Whether social movements, protests, citizen mobilisation these panels explore the ways in which people seek to pressure or shape the powerful into more pro-developmental decisions. Whether in richer traditional OECD donor countries or worldwide, how does the public and social movements seek to stand up to authoritarians, populism and authority?
This stream explores how women’s leadership may play in the micro-politics of policy making, and the potential of leadership to advance gender equity in the context of educational reforms.
The SDGs offer a guide to global development priorities for the 21st century. This stream encourages us to engage our emotions in the process of development, explore whether and how participation can challenge power relations, how sustainable mobility can reduce inequalities, the role of systems leadership in delivering on the SDGs and how learning for productivity can inform industrial policy for economic development.
Where do leaders come from? Is it from particular experiences? Can they emerge within specific environments, can they be trained – through developmental or vocational training? This stream provide empirical evidence and hands-on reflective panels to explore where and why leaders come from.
The stream combines two roundtables - on the GCRF past and future, and the scope for universities to lead in achieving the SDGs – with critical discussion of what students get out of studying international development, in the context of the decolonisation agenda on the one hand, and pressures to promote employability on the other.
When people move they – whether conscious, accidental or otherwise – always leave or bring things or parts of their culture. Driven by inequalities and opportunity, hopes and fears, these panels explore how migrants within or across borders reshape livelihoods, networks and cultures.
Responding to environmental degradation requires leadership that can deliver on equitable outcomes. This stream explores the nature of leadership and the wider political economy shapes policy and management of natural resources, land, the blue economy and responses to climate change.

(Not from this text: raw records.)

Section parse.
Context (malloc_ok : nat -> bool) (Hm : forall n, malloc_ok n = true).
Context (line : list Z).
Implicit Types (ts rest : list token) (st : shst) (h : list cmd).
#[local] Abbreviation es := (length line).

Lemma alloc_ok c st : alloc malloc_ok c st = Ok (S (length (heap st))) (set_heap (heap st ++ [c]) st).
Proof. unfold alloc. by rewrite Hm. Qed.

Lemma lexed_heap ts st h : lexed line ts st -> lexed line ts (set_heap h st).
Proof. done. Qed.

(** Steps of a parsing function. *)
Lemma parses_peek {A} toks (k : bool -> M shst A) ts rest Q : symbolic toks ->
  parses line (k (tk_in toks (ts ++ rest))) ts rest Q -> parses line (bind (peek es toks) k) ts rest Q.
Proof.
  intros Hsym Hk st H. destruct (peek_spec line _ toks st H Hsym) as (st1 & E & H1 & Eh & Eo).
  rewrite (bind_run _ _ _ _ _ E), <-Eh, <-Eo. by apply Hk.
Qed.

Lemma parses_token {A} (k : Z * nat * nat -> M shst A) t ts rest Q :
  (forall q, (exists r, drop q line = tk_bytes t ++ r /\ tk_ok t /\ tk_sep t r) ->
     parses line (k (tk_code t, q, (q + length (tk_bytes t))%nat)) ts rest Q) ->
  parses line (bind (gettoken es) k) (t :: ts) rest Q.
Proof.
  intros Hk st H. destruct (gettoken_spec line t (ts ++ rest) st H) as (q & st1 & E & H1 & Eh & Eo & Hr).
  rewrite (bind_run _ _ _ _ _ E), <-Eh, <-Eo. by apply Hk.
Qed.

Lemma parses_alloc {A} c (k : nat -> M shst A) ts rest (Q : list cmd -> list cmd -> A -> Prop) :
  (forall h, parses line (k (S (length h))) ts rest (fun h1 h2 a => h1 = h ++ [c] -> Q h h2 a)) ->
  parses line (bind (alloc malloc_ok c) k) ts rest Q.
Proof.
  intros Hk st H. rewrite (bind_run _ _ _ _ _ (alloc_ok c st)).
  destruct (Hk (heap st) _ (lexed_heap _ _ (heap st ++ [c]) H)) as (a & st' & E & H' & Eo & [h Eh] & HQ).
  exists a, st'. split; [exact E|]. split; [done|]. split; [done|]. split; [|by apply HQ].
  exists ([c] ++ h). rewrite Eh. cbn [heap set_heap]. by rewrite <-app_assoc.
Qed.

Participation matters for achieving peace, whether it is during peace agreement negotiations or in decision-making in the design and delivery of education in conflict-affected areas. This stream identifies how leadership and innovation can deliver on peace agreements in different contexts and who is involved in making decisions over the nature and content of education in conflict-affected areas.
Forms and styles of leadership are influenced by politics, with implications for development outcomes. This stream examines links between politics, leadership and development outcomes through investigating authoritarian or democratic leadership in Africa and Asia, styles of leadership and governance in Africa and findings from a survey of political settlements.
The focus of aid has shifted at a time of burgeoning authoritarian populist governments and amid public scrutiny of overseas spending. The new challenges to human and environmental well-being necessitate innovative ways of thinking about development and working towards it. This Stream interrogates questions of cooperation and culture, as well critical approaches to the measurement of poverty and polices of social protection.
This stream explores how private sector actors in the global South are assuming leading roles in driving economic transformation, advancing the SDGs, and providing governance for regional value chains.
Third sector leaders are a diverse group who play important, but often unseen, roles in development practice. The stream makes visible the hidden leaders in faith organisations and more formal CSOs, while broadening the scope of the third sector to include networked and market-oriented groups.